En qualifiant de "pas saine" la situation, le Président ne fait que dire ce que nous disons ici. L'indépendance des titres est menacée, le contenu éditorial est chaque jour tiré vers le bas, entraînant à son tour un désintérêt chaque jour croissant du lecteur.
Reste que Nicolas Sarkozy n'a rien dit de concret. L'Etat va-t-il veiller à rendre équitables les situations fiscales des sites d'information? Va-t-il mettre sur un même pied l'aide apportée aux sites selon qu'ils sont adossés à la vieille presse (Libération, Le Monde, La Croix, L'Humanité...) ou selon qu'ils ont été créés spécifiquement (Rue 89, Bakchich...)?
Ce qui est sûr, c'est que ces problèmes intéressent à l'Elysée. Et pas que relativement aux problèmes financiers. Ces Etats généraux seront-ils aussi l'occasion d'une réflexion sur la déontologie en vigueur sur la toile et d'une modification des règles en cours (sur le droit de réponse, le droit de suite...)? Là aussi, mystère.
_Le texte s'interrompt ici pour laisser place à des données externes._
Lemma non_2xx_is_a_failed_result_witness :
  outcome (callTool "create_timesheet"
                    (Scenario.create_args "09:00" "18:00" 60))
          Scenario.down fresh
  = Returned (failed_result
                [Lit "TimePRO API error ("; Val (of_Z 503); Lit "): ";
                 Lit "maintenance"])
  /\ outcome (fetch (DeleteTimesheet (of_Z 42))) Scenario.office fresh
     = Returned JEmpty.
Proof.
  destruct non_2xx_is_a_failed_result as [Htool [_ Hempty]].
  split.
  - apply (Htool "create_timesheet" (Scenario.create_args "09:00" "18:00" 60)
                 Scenario.down fresh [] GetEmployeeID [] Scenario.unavailable).
    + reflexivity.
    + split; reflexivity.
  - apply (Hempty (DeleteTimesheet (of_Z 42)) Scenario.office fresh
                  {| status := 200; statusText := "OK"; body := "";
                     parsed := None |});
      reflexivity.
Defined.

(** *** The identity memo *)

Lemma getEmployeeId_cached srv c v :
  employeeId c = Some v -> getEmployeeId srv c = (Returned (Some v), c).
Proof. intros H. unfold getEmployeeId. rewrite H. reflexivity. Qed.

Lemma getEmployeeId_first srv c :
  employeeId c = None ->
  sent (after getEmployeeId srv c) = sent c ++ [GetEmployeeID].
Proof.
  intros H. unfold after, getEmployeeId, bind. rewrite H.
  pose proof (fetch_sent GetEmployeeID srv c) as S. unfold after in S.
  destruct (fetch GetEmployeeID srv c) as [[j | e] c1]; simpl in *; exact S.
Qed.

Lemma getEmployeeId_returned srv c e c1 :
  getEmployeeId srv c = (Returned e, c1) ->
  employeeId c1 = e
  /\ (sent c1 = sent c \/ sent c1 = sent c ++ [GetEmployeeID]).
Proof.
  intros H. destruct (employeeId c) as [e0 |] eqn:Hc.
  - rewrite (getEmployeeId_cached srv c Hc) in H. inversion H; subst. auto.
  - pose proof (getEmployeeId_first srv c Hc) as S. unfold after in S.
    rewrite H in S. simpl in S. split; [| right; exact S].
    unfold getEmployeeId, bind in H. rewrite Hc in H.
    destruct (fetch GetEmployeeID srv c) as [[j | x] c0]; simpl in H;
      inversion H; subst; reflexivity.
Qed.






End Transport_facts.
(** * JWT middleware for go-json-rest: a shallow embedding of [auth_jwt.go]

    The file [auth_jwt.go] holds one configuration record ([JWTMiddleware]),
    the protected-route wrapper ([MiddlewareFunc] / [middlewareImpl]), the two
    token-issuing handlers ([LoginHandler], [RefreshHandler]) and the helpers
    [parseToken] and [unauthorized].

    Handlers are Go procedures that mutate the response writer and the
    request, read the wall clock, and may panic.  They are embedded as
    computations in a small state-and-failure monad over a [World].  The two
    imported packages ([jwt-go] and [go-json-rest]) are not part of the file:
    what the handlers call in them is an interface ([JwtGo], [GoJsonRest])
    over which every general statement is quantified. *)

From Stdlib Require Import ZArith Lia QArith Ascii.
From stdpp Require Import base option list strings countable gmap.

Local Open Scope Z_scope.
Local Open Scope string_scope.

(** ** Go values *)

(** The dynamic types an [interface{}] stored in a claim map can have here:
    what [encoding/json] produces for scalars ([nil], [bool], [string],
    [float64]) and the [int64] that the handlers store themselves. *)
Inductive value : Type :=
  | VNil
  | VBool (b : bool)
  | VString (s : string)
  | VInt64 (n : Z)
  | VFloat64 (f : Q).

#[global] Instance Q_eq_dec : EqDecision Q.
Proof. solve_decision. Defined.
#[global] Instance value_eq_dec : EqDecision value.
Proof. solve_decision. Defined.

Definition value_to_sum (v : value) : unit + bool + string + Z + Z * positive :=
  match v with
  | VNil => inl (inl (inl (inl tt)))
  | VBool b => inl (inl (inl (inr b)))
  | VString s => inl (inl (inr s))
  | VInt64 n => inl (inr n)
  | VFloat64 f => inr (Qnum f, Qden f)
  end.

Definition value_of_sum (x : unit + bool + string + Z + Z * positive) : value :=
  match x with
  | inl (inl (inl (inl _))) => VNil
  | inl (inl (inl (inr b))) => VBool b
  | inl (inl (inr s)) => VString s
  | inl (inr n) => VInt64 n
  | inr (n, d) => VFloat64 (n # d)
  end.

#[global] Instance value_countable : Countable value.
Proof.
  refine (inj_countable' value_to_sum value_of_sum _).
  intros [| | | |[]]; reflexivity.
Defined.

(** The number a claim holds, whichever numeric type it has. *)
Definition numeric (v : value) : option Q :=
  match v with
  | VInt64 n => Some (inject_Z n)
  | VFloat64 q => Some q
  | _ => None
  end.

(** [int64(x)] for a [float64] [x]: the fraction is dropped, towards zero. *)
Definition to_int64 (x : Q) : Z := Qnum x ÷ Zpos (Qden x).

(** A value as it comes back from a JSON round trip into an [interface{}]:
    every number is a [float64]. *)
Definition jsonify (v : value) : value :=
  match v with
  | VInt64 n => VFloat64 (inject_Z n)
  | _ => v
  end.

(** How a Go run can stop abnormally. *)
Inductive panic : Type :=
  | NilDereference          (* field access through a nil pointer, call of a nil func *)
  | InterfaceConversion     (* failed unchecked type assertion x.(T) *).

Inductive result (A : Type) : Type :=
  | Ok (a : A)
  | Panic (p : panic)
  | Fatal (msg : string)    (* log.Fatal: message, then os.Exit(1) *).
Arguments Ok {A} a.
Arguments Panic {A} p.
Arguments Fatal {A} msg.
A l'Elysée, on se contentait ce matin de nier toute intention cachée. "Le président voulait juste dire qu'il se préoccupe de ce qui se passe dans les médias et montrer qu'il ne veut pas se résigner à la crise", commentait un conseiller.
Par ailleurs, Nicolas Sarkozy a repoussé toute idée d’une augmentation de la redevance télévisuelle, comme cela a été proposé par Jean-François Copé dans le cadre de la commission chargée d’étudier les moyens de financement des chaînes publiques, maintenant que la publicité en sera bannie.